Disclosure of Invention

The application aims to provide the visual detection equipment and the visual detection method for the valve island based on the IO-Link protocol aiming at the defects of the prior art, which have the advantages of high integration level, small volume, simple operation, multiple modes, portability, capability of meeting the continuous detection requirement of the valve island, capability of rapidly determining whether each part normally operates, capability of normally operating the function of the valve island, improvement of the detection precision and quality of the valve island and reduction of detection errors.

In order to solve the technical problems, the application adopts the following technical scheme:

valve island visual detection equipment based on IO-Link protocol, its characterized in that: comprising

The power interface is a 2-core input interface;

the control interface is a 5-core output interface;

the power interface is connected with the input end of the controller through the isolation module, and the output end of the controller is electrically connected with the valve island through the control interface;

the controller receives signals of the power interface and the control interface, so that the valve island can be rapidly detected.

The valve island visual detection equipment is high in integration level, small in size, simple to operate, various in mode and convenient to carry, can meet continuous detection requirements of the valve island, can quickly determine whether each part normally operates, can normally operate the valve island function, improves detection precision and quality of the valve island, and reduces detection errors.

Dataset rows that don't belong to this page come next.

Definition main (E : env) (argv : list string) : M unit :=
  args <- parse_args argv ;;
  products <- load_json E (Args.catalogue args) ;;
  match products with
  | PList products =>
      sales_records <- load_json E (Args.sales args) ;;
      match sales_records with
      | PList sales_records =>
          catalogue <- build_price_catalogue products ;;
          if is_empty catalogue then
            print ErrNoValidProducts ;; sys_exit 1
          else
            '(sale_totals, grand_total) <-
              compute_sales catalogue sales_records ;;
            let elapsed := PyFloat.sub (end_time E) (start_time E) in
            results <-
              lift (format_results sale_totals grand_total elapsed
                      (Args.detail args)) ;;
            print (Results results) ;;
            write_results E results results_file ;;
            print ResultsSaved
      | _ => print ErrSalesNotArray ;; sys_exit 1
      end
  | _ => print ErrCatalogueNotArray ;; sys_exit 1
  end.

(** The exit status of the process: 0 when [main] returns, the status of
    [sys.exit], 1 for an exception nobody caught. *)
Definition exit_status (r : result unit) : Z :=
  match r with
  | Ok _ => 0
  | Raise (SystemExit status) => status
  | Raise _ => 1
  end.

Definition initial : world := {| stdout := []; files := [] |}.

Definition run (E : env) (argv : list string) : world * Z :=
  let '(w, r) := main E argv initial in (w, exit_status r).

(** * Definitions for the properties *)

(** The world after some more lines of output. *)
Definition emit (log : list output) (w : world) : world :=
  {| stdout := stdout w ++ log; files := files w |}.

(** A computation that only prints: what it prints and what it returns
    do not depend on the world it starts in, and no file is touched. *)
Definition prints_only {A : Type} (m : M A) : Prop :=
  exists log r, forall w, m w = (emit log w, r).

(** ** One sale line *)

(** A field of a record as [record.get(name)] reads it: [None] when the
    key is missing and when it holds JSON [null]. *)
Definition field (record : pyval) (name : string) : pyval :=
  match record with
  | PDict d => match assoc name d with Some v => v | None => PNone end
  | _ => PNone
  end.

(** The date a record gives its sale: [SALE_Date], or the sentinel when
    the record has no such key. *)
Definition sale_date (record : pyval) : pyval :=
  match record with
  | PDict d =>
      match assoc "SALE_Date" d with Some v => v | None => PStr "N/A" end
  | _ => PStr "N/A"
  end.

(** What one turn of the loop of [compute_sales] does with a record,
    whatever the sales so far: it skips the record with a warning, raises,
    or takes it as an item of the sale with some key. *)
Inductive verdict : Type :=
| Skipped (warning : nat -> output)
| Raised (e : exn)
| Accepted (sale_id : key) (item : line_item).

Definition examine (catalogue : dict float) (record : pyval) : verdict :=
  match record with
  | PDict _ =>
      let sale_id := field record "SALE_ID" in
      let product := field record "Product" in
      let quantity := field record "Quantity" in
      if is_None sale_id then Skipped WarnNoSaleId
      else if negb (truthy product)
      then Skipped (fun idx => WarnNoProduct idx sale_id)
      else
        match py_int quantity with
        | Raise ValueError | Raise TypeError =>
            Skipped (fun idx => WarnInvalidQuantity idx sale_id quantity)
        | Raise e => Raised e
        | Ok q =>
            match py_hash product with
            | Raise e => Raised e
            | Ok kp =>
                match lookup kp catalogue with
                | None => Skipped (WarnUnknownProduct product)
                | Some price =>
                    match float_mul_int price q with
                    | Raise e => Raised e
                    | Ok lt =>
                        match py_hash sale_id with
                        | Raise e => Raised e
                        | Ok k =>
                            Accepted k {| product := product;
                                          quantity := q;
                                          unit_price := price;
                                          line_total := lt |}
                        end
                    end
                end
            end
        end
  | _ => Raised AttributeError
  end.
(** * KUser / KUserGroup on POSIX: a shallow embedding of kuser_unix.cpp

    The development follows src/lib/util/kuser_unix.cpp function by
    function.  Everything the C++ code obtains from outside the process
    (the C library's account and group lookups, the environment, the
    process ids, Qt's local 8-bit codec) is gathered in one record, [OS],
    and every embedded function takes it as an explicit argument. *)

From stdpp Require Import base decidable countable option list gmap strings.
From Stdlib Require Import ZArith Lia Ascii.

Local Open Scope Z_scope.

(** ** Machine integers *)

(** [uid_t], [gid_t] and Qt's [uint] are unsigned 32-bit integers, [int]
    is a signed one.  They are carried by [Z]; conversions are written
    out. *)
Definition uid_t := Z.
Definition gid_t := Z.
Definition uint := Z.

Definition UINT_MAX : Z := 4294967295.
Definition INT_MAX : Z := 2147483647.

(** Conversion of an integer to a 32-bit unsigned type, [uid_t(z)]. *)
Definition to_u32 (z : Z) : Z := z mod 2 ^ 32.

(** The cast [(int)u] of a 32-bit unsigned value. *)
Definition to_int (u : Z) : Z :=
  let w := to_u32 u in if w <? 2 ^ 31 then w else w - 2 ^ 32.

(** [uid_t(-1)] and [gid_t(-1)]. *)
Definition uid_invalid : uid_t := to_u32 (-1).
Definition gid_invalid : gid_t := to_u32 (-1).

(** Modelled from the spec: the header kuser.h, which gives [maxCount] its
    default argument, is not part of the sources at hand; the spec calls the
    default "unbounded", the largest [uint]. *)
Definition maxCount_default : uint := UINT_MAX.

(** ** Strings and Qt containers *)

Abbreviation QByteArray := string (only parsing).
Abbreviation QString := string (only parsing).
Abbreviation QStringList := (list string) (only parsing).

Definition isEmpty (s : QString) : bool :=
  match s with EmptyString => true | String _ _ => false end.

(** [QString::split(sep)] with its default [KeepEmptyParts]: the text
    between separators, empty pieces included; the empty string splits
    into one empty piece. *)
Fixpoint split (sep : Ascii.ascii) (s : QString) : QStringList :=
  match s with
  | EmptyString => [EmptyString]
  | String c rest =>
      if Ascii.eqb c sep then EmptyString :: split sep rest
      else match split sep rest with
           | [] => [String c EmptyString]
           | piece :: pieces => String c piece :: pieces
           end
  end.

(** [QStringList::join(sep)], used to characterise [split]. *)
Fixpoint join (sep : Ascii.ascii) (l : QStringList) : QString :=
  match l with
  | [] => EmptyString
  | [piece] => piece
  | piece :: rest => piece +:+ String sep (join sep rest)
  end.

(** [QList::operator[]] on a string list; the index is in range wherever
    the code uses it, the default stands for the out-of-range fault. *)
Definition at_ (l : QStringList) (i : nat) : QString := default EmptyString (l !! i).

(** [QList::mid(pos, alength)]: a negative length, or one that reaches
    past the end, means "up to the end". *)
Definition mid {A} (l : list A) (pos alength : Z) : list A :=
  if (alength <? 0) || (Z.of_nat (length l) <? pos + alength)
  then drop (Z.to_nat pos) l
  else take (Z.to_nat alength) (drop (Z.to_nat pos) l).

(** ** Records of the C library *)

Record passwd := {
  pw_name : QByteArray;
  pw_uid : uid_t;
  pw_gid : gid_t;
  pw_gecos : QByteArray;
  pw_dir : QByteArray;
  pw_shell : QByteArray
}.

Record group := {
  gr_name : QByteArray;
  gr_gid : gid_t;
  gr_mem : list QByteArray
}.
Lemma on_file_invariant (selected : option File) (url : jsstring)
      (st : TabState) :
  tab_invariant st -> tab_invariant (on_file selected url st).
Proof.
  intros H. destruct selected as [file|]; [|exact H].
  destruct H as (_ & _ & _ & H). unfold tab_invariant. cbn.
  repeat split; try discriminate; try contradiction; auto.
Qed.

Lemma generate_invariant (message_of : js_error -> jsstring)
      (outcome : generation) (st : TabState) :
  tab_invariant st -> tab_invariant (generateTamilScript message_of outcome st).
Proof.
  intros Hinv. pose proof Hinv as (H1 & H2 & H3 & H4).
  pose proof (generateTamilScript_state message_of outcome st) as G.
  destruct (videoFile st) as [file|] eqn:Ef; [|now rewrite G].
  cbn zeta in G. destruct G as (Gp & Gf & Gu & G).
  unfold tab_invariant. rewrite Gp, Gf, Gu. repeat split; auto.
  - destruct outcome as [m|text].
    + destruct G as [_ ->]. exact H1.
    + destruct G as (lines & _ & G). destruct lines as [|l lines].
      * destruct G as [_ ->]. exact H1.
      * destruct G as [_ ->]. discriminate.
  - discriminate.
  - discriminate.
  - intros Hu. apply H3 in Hu. discriminate.
Qed.

(** X12. Whatever files are dropped or chosen and however generations
    end, the stored script is never an empty sequence, a script is only
    stored while a video file is selected, the file and its URL are
    there together, and processing is off once an event is handled. *)
Theorem tab_invariants (message_of : js_error -> jsstring)
        (events : list event) :
  let st := run message_of events in
  script (appState st) <> Some []
  /\ (script (appState st) <> None -> videoFile st <> None)
  /\ (videoFile st = None <-> videoUrl st = None)
  /\ isProcessing (processing st) = false.
Proof.
  cbn zeta. change (tab_invariant (run message_of events)). unfold run.
  assert (H : forall st, tab_invariant st ->
                         tab_invariant (fold_left (react message_of) events st)).
  { induction events as [|e events IH]; intros st Hst; [exact Hst|].
    cbn [fold_left]. apply IH.
    destruct e as [files url|files url|outcome]; cbn [react].
    - now apply on_file_invariant.
    - now apply on_file_invariant.
    - now apply generate_invariant. }
  apply H. unfold tab_invariant, initial. cbn.
  repeat split; try discriminate; try contradiction; auto.
Qed.

End Tab.

(** ** The styled prompt *)

Section Styled.

Import Veo.

(** X13. The prompt sent always ends with a space and the prompt typed.
    For each of the seven style ids of the table, the ones the select
    offers, it is the text of that style, the space and the prompt typed;
    for the default style [none], whose text is empty, that leaves the
    space and the prompt typed alone. *)
Theorem styledPrompt_lookup :
  (forall style typed, exists before,
        styledPrompt style typed = before ++ str " " ++ typed)
  /\ (forall s typed, In s VIDEO_STYLES ->
                      styledPrompt (id s) typed = prompt s ++ str " " ++ typed)
  /\ (forall typed, styledPrompt (str "none") typed = str " " ++ typed).
Proof.
  split; [|split].
  - intros style typed. unfold styledPrompt. eexists. reflexivity.
  - intros s typed Hs. unfold VIDEO_STYLES in Hs. cbn [In] in Hs.
    destruct Hs as [<-|[<-|[<-|[<-|[<-|[<-|[<-|[]]]]]]]]; reflexivity.
  - reflexivity.
Qed.

Lemma styledPrompt_lookup_witness :
  styledPrompt (str "noir") (str "a street at night")
  = str "High contrast black and white, dramatic shadows, moody atmosphere, classic film grain"
        ++ str " " ++ str "a street at night".
Proof.
  apply (proj1 (proj2 styledPrompt_lookup)
               {| id := str "noir"; label := str "Film Noir";
                  prompt := str "High contrast black and white, dramatic shadows, moody atmosphere, classic film grain" |}
               (str "a street at night")).
  cbn. tauto.
Defined.

End Styled.

(** ** Live transcription *)

Section LiveTranscription.

Import Live.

Further, the 5-core output interface of the control interface comprises a pin P24, a pin N24, a pin L+ and a pin C/Q, wherein the pin P24 and the pin N24 are connected with the valve island through signal lines, the solenoid valve for the valve island is used for supplying power, the pin L+ and the pin L-are connected with the valve island through signal lines, the valve island controller for the valve island is used for supplying power, and the pin C/Q is used for signal communication of the IO-Link protocol.

Further, the 2-core input interface of the power interface is externally connected with a 24V power supply.

Further, the isolation module is a DCDC isolation module.

Further, the device also comprises a shell, wherein the controller, the power interface, the isolation module and the control interface are all arranged on a lower circuit board of the shell, the power interface is electrically connected with the isolation module, and the isolation module is electrically connected with the control interface through the controller.

Further, a communication module, a memory and an IO-Link communication protocol chip are arranged on the lower circuit board, the communication module, the memory and the IO-Link communication protocol chip are electrically connected with the controller, the communication module is used for communicating data tested by the valve island with the mobile terminal, the memory is used for storing data, and the IO-Link communication protocol chip is used for detecting communication connection of the equipment.

Further, be equipped with upper circuit board in the casing, lower floor's circuit board is equipped with first binding post, and upper circuit board is equipped with the second binding post, and first binding post passes through FPC line connection second binding post, realizes the electric connection between upper circuit board and the lower floor's circuit board.

Further, a display module for inputting and displaying the test content of the valve island is arranged on the shell, the display module is electrically connected with the upper circuit board, and the display module is a touch display screen or consists of operation keys and a display screen.

The detection method of the valve island visual detection device based on the IO-Link protocol is characterized by comprising the following steps of:

s1, switching on a power supply of detection equipment, and inputting detection parameters through a display module and/or a mobile terminal;

s2, inserting a valve island terminal, and selecting a detection mode of a valve island to be detected;

s3, starting a test, and receiving and displaying a real-time signal of the valve island to be tested;

s4, judging whether the valve island is qualified according to whether the current is larger than 1A or smaller than 5mA, if the current is larger than 1A or smaller than 5mA, the valve island is not qualified, otherwise, the valve island is qualified;

s5, sending out prompt signals of whether the valve island to be tested is qualified or not, and sending data to the mobile terminal.

The detection method has simple steps, is convenient for prompting the detection result of the valve island, can feed back relevant detection information to the display module for display, and is convenient and quick to operate and apply.

Further, the detection mode includes a jog load test, 8 load tests, a full load test, a cross load test, or a combined load test.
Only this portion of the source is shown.